Entre Antauro y Nadine

Marzo
2012

Lo que ganó el presidente Ollanta Humala en respaldo popular con la captura del senderista “Artemio”, lo perdió este mes con el traslado de otro subversivo, su hermano Antauro, al penal de la Escuela Militar de Chorrillos. La opinión pública percibe que el líder de la asonada de Andahuaylas donde murieron 4 policías tiene privilegios indebidos y, lo que es más grave, que ejerce una influencia inaceptable en diversas instancias gubernamentales y en el propio Presidente de la República. De no corregirse esta percepción de privilegios e influencia, el daño que puede causar el locuaz Antauro al Presidente en futuros incidentes puede ser severo.

Diferente es el caso de la primera dama, Nadine Heredia, cuya elevada popularidad parece ser beneficiosa a la imagen gubernamental. Sin embargo, existe una significativa divergencia entre el rol que la población percibe que ella ejerce y el que considera que debería ejercer. Para la mayoría, Nadine actúa como cogobernante o asesora principal de Ollanta, mientras que debería actuar solo como primera dama, sin participación en asuntos políticos. Esta contradicción sugiere que Nadine debería administrar con prudencia su evidente influencia política si no quiere perjudicar en algún momento la imagen de Ollanta como primer mandatario de la nación.
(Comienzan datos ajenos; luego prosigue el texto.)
(** In every case the file describes the switch of the flags it reads. *)
Lemma file_reads_flags :
  same_outcome (let! c := with_defaults (flags_config (file_reads f) name) in Ok (set_TransitDev (startTransitDev f) c))
    (ToConfig (file_of f name locator tlv)).
Proof.
  unfold with_defaults, flags_config, ToConfig, file_of, file_reads, with_texts. cbv zeta.
  cbn [fc_SwitchName fc_SwitchNetNS fc_PortNetNS fc_NumPorts fc_MACAddr fc_FloatingIPBase fc_GenerationBits
    fc_MgmtExtracts fc_MgmtServices fc_TransitDev fc_TransitDevAddr fc_TransitDevMTU fc_GeneveLocator
    fc_GenevePortBase fc_GeneveTLVLocator fc_GeneveEncapEth fc_MTU fc_PortMACAddr
    startMACAddr startFloatingIPBase startGeneveLocator startGeneveTLVLocator startMgmtExtracts startMgmtServices
    startTransitDev startTransitDevAddr startTransitDevMTU startPortMACAddr startNetNS startPortNetNS startPorts
    startGenerationBits startGenevePortBase startGeneveEncapEth startMTU].
  same_flat. apply same_bind; [apply same_map_err, same_refl|]. intros mac.
  destruct (ParseIP _) as [ip|]; [|done]. rewrite Hloc, Htlv. cbn [res_bind].
  same_flat. apply same_bind; [apply same_mapM; intros x; apply same_map_err, same_refl|]. intros extracts.
  same_flat. apply same_bind; [apply same_mapM; intros x; apply same_map_err, same_refl|]. intros services.
  same_flat. apply same_bind2.
  - unfold transit_flags. cbn [startTransitDev startTransitDevAddr startTransitDevMTU].
    rewrite bool_decide_false by (by case_bool_decide). apply same_bind.
    { repeat case_bool_decide; try done. apply same_bind; [apply same_map_err, same_refl|]. intros a. apply same_refl. }
    intros addr. apply same_bind; [|intros m; apply same_refl].
    repeat case_bool_decide; try done. cbv zeta. pose proof (atoi_returns (startTransitDevMTU f)).
    destruct (atoi _) as [m|e| |]; try done. by destruct (m <=? 0).
  - intros [[addr gw] auto] [mtu mauto]. same_flat. apply same_bind.
    + unfold port_mac_flag. destruct (decide (startPortMACAddr f = "")) as [->|Hmac]; [apply same_refl|].
      rewrite (bool_decide_false _ Hmac).
      rewrite (bool_decide_ext (startPortMACAddr f ∈ [""; "fixed"]) (startPortMACAddr f = "fixed")) by set_solver.
      repeat case_bool_decide; try apply same_refl. pose proof (ParseMAC_returns (startPortMACAddr f)).
      by destruct (ParseMAC _).
    + intros pm. unfold applyGeneveDefaults. cbn [res_bind same_outcome cf_GenevePortBase].
      by destruct (startGenevePortBase f =? 0).
Qed.
(* ===== verification/TapfdGet.v ===== *)
(** * The standalone helper: cmd/connector-ctl/tapfd_get.go

    [tapfd get] opens or creates a tap device, brings it up through raw
    RTNETLINK messages, which are built here byte by byte, and hands the queue
    descriptor over.  The packed structures are little-endian, as on the
    platforms the program is built for.  The text of an errno and the usage
    text are parameters. *)
From S2P Require Import Prelude Errors GoStrings GoNet BpfTypes Prog GoText Tapfd TapfdFd TapServer.

(** ** Packed integers *)
Fixpoint le_bytes (n : nat) (v : Z) : list Z :=
  match n with O => [] | S n => v mod 256 :: le_bytes n (v / 256) end.
Fixpoint le_value (bs : list Z) : Z :=
  match bs with [] => 0 | b :: bs => b + 256 * le_value bs end.
Definition i32 (z : Z) : Z := (z + 2 ^ 31) mod 2 ^ 32 - 2 ^ 31.

(** ** Messages *)
Definition SizeofNlMsghdr : Z := 16.
Definition NLM_F_REQUEST : Z := 1.
Definition NLM_F_ACK : Z := 4.
Definition NLM_F_REPLACE : Z := 256.
Definition NLM_F_CREATE : Z := 1024.
Definition NLMSG_ERROR : Z := 2.
Definition RTM_NEWLINK : Z := 16.
Definition RTM_NEWADDR : Z := 20.
Definition IFF_UP : Z := 1.
Definition IFA_ADDRESS : Z := 1.
Definition IFA_LOCAL : Z := 2.
Definition AF_UNSPEC : Z := 0.
Definition AF_INET : Z := 2.
Definition AF_INET6 : Z := 10.
Definition RT_SCOPE_UNIVERSE : Z := 0.

Definition nlAlign (n : Z) : Z := Z.ldiff (n + 3) 3.

(** One attribute: length, type, value, padded to four bytes. *)
Definition nlAttr (buf : list Z) (typ : Z) (val : list Z) : list Z :=
  let l := 4 + Z.of_nat (length val) in
  buf ++ le_bytes 2 l ++ le_bytes 2 typ ++ val ++ replicate (Z.to_nat (nlAlign l - l)) 0.

Definition nl_message (msgType flags seq : Z) (body : list Z) : list Z :=
  le_bytes 4 (SizeofNlMsghdr + Z.of_nat (length body)) ++ le_bytes 2 msgType ++
  le_bytes 2 (Z.lor (Z.lor NLM_F_REQUEST NLM_F_ACK) flags) ++ le_bytes 4 seq ++ le_bytes 4 0 ++ body.

(** [struct ifinfomsg]: family, padding, type, index, flags, change mask. *)
Definition link_up_body (ifindex : Z) : list Z :=
  [AF_UNSPEC; 0] ++ le_bytes 2 0 ++ le_bytes 4 ifindex ++ le_bytes 4 IFF_UP ++ le_bytes 4 IFF_UP.

(** [struct ifaddrmsg]: family, prefix length, flags, scope, index. *)
Definition addr_add_body (ifindex : Z) (ip : IP) (prefix : Z) : list Z :=
  let '(family, raw) := match To4 ip with
                        | Some raw => (AF_INET, raw)
                        | None => (AF_INET6, to16 (ip_bytes ip))
                        end in
  let body := [family; u8 prefix; 0; RT_SCOPE_UNIVERSE] ++ le_bytes 4 ifindex in
  nlAttr (nlAttr body IFA_LOCAL raw) IFA_ADDRESS raw.

Section tapfd_get.
Context (errno_error : Z → error) (usage : prog unit).

Definition nlSend (fd msgType flags seq : Z) (body : list Z) : M unit :=
  let* _ := mwrap (λ e, errorw "sendto: " e "") (call (NetlinkSendto fd (nl_message msgType flags seq body))) in
  let* rbuf := mwrap (λ e, errorw "recvfrom: " e "") (call (NetlinkRecvfrom fd 4096)) in
  let n := Z.of_nat (length rbuf) in
  if n <? SizeofNlMsghdr + 4 then merr (errorf ("short netlink ack (" +:+ fmt_d n +:+ " bytes)"))
  else if le_value (take 2 (drop 4 rbuf)) =? NLMSG_ERROR then
    let errno := i32 (le_value (take 4 (drop 16 rbuf))) in
    if negb (errno =? 0) then merr (errno_error (u64 (i32 (- errno)))) else mok tt
  else mok tt.

Definition nlLinkUp (fd seq ifindex : Z) : M unit := nlSend fd RTM_NEWLINK 0 seq (link_up_body ifindex).
Definition nlAddrAdd (fd seq ifindex : Z) (ip : IP) (prefix : Z) : M unit :=
  nlSend fd RTM_NEWADDR (Z.lor NLM_F_CREATE NLM_F_REPLACE) seq (addr_add_body ifindex ip prefix).

Definition ifindexOf (name : string) : M Z :=
  let wrap e := errorw ("ifindex " +:+ name +:+ ": ") e "" in
  let* b := mwrap wrap (call (OsReadFile ("/sys/class/net/" +:+ name +:+ "/ifindex"))) in
  let* idx := mwrap wrap (mpure (atoi (trim_space b))) in
  mok (i32 idx).

(** ** Preparing the device *)
Definition assign_host_cidr (fd ifindex : Z) (tap hostCIDR : string) : M unit :=
  if bool_decide (hostCIDR = "") then mok tt
  else
    let* c := mwrap (λ e, errorw ("parse host-cidr " +:+ fmt_q hostCIDR +:+ ": ") e "") (mpure (ParseCIDR hostCIDR)) in
    let '(ip, ipnet) := c in
    mwrap (λ e, errorw ("assign " +:+ hostCIDR +:+ " to " +:+ tap +:+ ": ") e "")
          (nlAddrAdd fd 2 ifindex ip (mask_ones (net_mask ipnet))).

Definition prepareTap (tap hostCIDR : string) : M unit :=
  let* ifindex := ifindexOf tap in
  let* fd := mwrap (λ e, errorw "netlink socket: " e "") (call NetlinkSocket) in
  with_defer (call (UnixClose fd))
    (let* _ := mwrap (λ e, errorw "netlink bind: " e "") (call (NetlinkBind fd)) in
     let* _ := mwrap (λ e, errorw ("bring " +:+ tap +:+ " up: ") e "") (nlLinkUp fd 1 ifindex) in
     assign_host_cidr fd ifindex tap hostCIDR).

(** The queue and the name the kernel gave the device. *)
Definition openTap (name : string) : M (Z * string) :=
  let* fd := mwrap (λ e, errorw "open /dev/net/tun: " e "")
                   (call (UnixOpen "/dev/net/tun" (Z.lor O_RDWR O_CLOEXEC))) in
  let~ r := call (IoctlTunSetIff fd (name_field name) (Z.lor (Z.lor IFF_TAP IFF_NO_PI) IFF_VNET_HDR)) in
  match r with
  | Ok got => mok (fd, cstr got)
  | Err e =>
      let~ _ := call (UnixClose fd) in merr (errorw ("TUNSETIFF " +:+ name +:+ ": ") e "")
  | Panic => mpanic
  | OutOfFuel => Ret OutOfFuel
  end.

(** ** The hand-off *)
Definition buildPayload (mac ip : string) : string :=
  (if bool_decide (mac = "") then "" else "mac=" +:+ mac +:+ " ") +:+
  (if bool_decide (ip = "") then "" else "ip=" +:+ ip +:+ " ") +:+ "fd=1" +:+ NUL.

(** The assertion that the connection is a unix one panics when it is not. *)
Definition dial (spec : string) : M Z :=
  match cut_prefix "fd=" spec with
  | Some n =>
      match atoi n with
      | Ok fd =>
          if fd <? 0 then merr (errorf ("invalid " +:+ tapSocketEnv +:+ "=" +:+ fmt_q spec))
          else
            let~ r := call (FileConn fd) in
            let~ _ := kern (OsFileClose fd) in
            match r with
            | Ok (c, unix) => if negb unix then mpanic else mok c
            | Err err => merr (errorw ("fileconn fd=" +:+ fmt_d fd +:+ ": ") err "")
            | Panic => mpanic
            | OutOfFuel => Ret OutOfFuel
            end
      | _ => merr (errorf ("invalid " +:+ tapSocketEnv +:+ "=" +:+ fmt_q spec))
      end
  | None => mwrap (λ e, errorw ("dial " +:+ spec +:+ ": ") e "") (call (DialUnix "unix" spec))
  end.

Definition hand_off (conn : Z) (tap hostCIDR mac ip : string) : M unit :=
  let* q := openTap tap in
  let '(queue, name) := q in
  with_defer (call (UnixClose queue))
    (let~ _ := kern (Stderr ("connector-ctl tapfd get: handing off tap " +:+ name +:+ nl)) in
     let* _ := prepareTap name hostCIDR in
     mwrap (λ e, errorw "send fd: " e "") (call (ConnWriteMsg conn (buildPayload mac ip) [queue]))).

Definition runTapfdGet (tap : string) (create : bool) (hostCIDR mac ip : string) : M unit :=
  let~ sockSpec := kern (OsGetenv tapSocketEnv) in
  if bool_decide (sockSpec = "")
  then merr (errorf (tapSocketEnv +:+ " not set (run me as a tapfd helper)"))
  else
    let* tap :=
      if negb create then
        mwrap (λ _, errorf ("tap " +:+ fmt_q tap +:+ " does not exist (pass --new to create it)"))
              (let* _ := call (OsStat ("/sys/class/net/" +:+ tap)) in mok tap)
      else mok (if bool_decide (tap = "") then "tap%d" else tap) in
    let* conn := dial sockSpec in
    with_defer (call (ConnClose conn)) (hand_off conn tap hostCIDR mac ip).

(** The flags after parsing, and the remaining arguments. *)
Record get_flags := MkGetFlags {
  gf_new : bool; gf_hostCIDR : string; gf_mac : string; gf_ip : string; gf_args : list string;
}.
Definition runTapfdGetCmd (f : get_flags) : M unit :=
  match gf_args f with
  | _ :: _ :: _ => let~ _ := usage in merr (errorf "tapfd get: accepts at most one tap argument")
  | args =>
      let tap := default "" (head args) in
      if bool_decide (tap = "") && negb (gf_new f)
      then let~ _ := usage in merr (errorf "tapfd get: <tap> is required (or use --new to auto-create one)")
      else runTapfdGet tap (gf_new f) (gf_hostCIDR f) (gf_mac f) (gf_ip f)
  end.
End tapfd_get.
A pesar del escándalo ocasionado por el traslado de Antauro, el 53% de aprobación de Ollanta como Presidente de la República es mayor al que tenían Alejandro Toledo en marzo del 2002 o Alan García en marzo del 2007. Quienes lo aprueban consideran que está luchando contra la corrupción, trabajando en programas sociales para los pobres, realizando un cambio para la mejora del país, mejorando la educación y manejando bien la economía. Por el contrario, para el 39% que lo desaprueba, hay mucha corrupción en el gobierno, se está nombrando gente inadecuada, no hay seguridad ciudadana y es inaceptable el cambio de prisión de Antauro Humala.

Más allá de sus problemas familiares, el gran tema que ha seguido presente en la agenda presidencial ha sido el de los conflictos mineros, especialmente Conga y Madre de Dios. En el caso de Conga, la realización de dos peritajes paralelos, encargados por el gobierno nacional y el gobierno regional, es considerada positiva por la mayor parte de la población. El problema es que ante la probable divergencia de los peritajes, la opinión pública se divide respecto de cual debería prevalecer. El 48% piensa correctamente que el principal es el encargado por el gobierno nacional. Sin embargo, un nada desdeñable 37% piensa que debería prevalecer el efectuado para el gobierno regional. La primera respuesta es mayoritaria en Lima, mientras que la segunda se incrementa en el interior.

En el caso del conflicto de Madre de Dios, el apoyo de la opinión pública a la posición gubernamental es muy amplio. El 86% considera que la minería informal está destruyendo el medio ambiente y sólo el 5% que el gobierno debería dejarla trabajar. Sin embargo, atendiendo seguramente a las necesidades económicas de quienes se dedican a esa actividad, una mayoría relativa de 52% se inclina porque se promueva su gradual formalización mientras el 38% piensa que se debería prohibir de inmediato.

Otro problema que el gobierno ha enfrentado en las últimas semanas ha sido la crisis del fútbol. El decreto promulgado con el objetivo de facilitar una intervención de los clubes en crisis con la limitación de no poder liquidarlos ha sido bien recibido por la mayor parte de la población. El 65% aprueba el decreto y el 54% cree que logrará sacar a los clubes de la virtual bancarrota en que se encuentran. Para quienes consideran que el gobierno no debería haber intervenido en este campo, resulta pertinente señalar que el 55% de los peruanos son aficionados al fútbol (78% de los hombres y 32% de las mujeres) y que esta proporción podría incrementarse significativamente si el fútbol peruano se organiza con probidad y profesionalismo.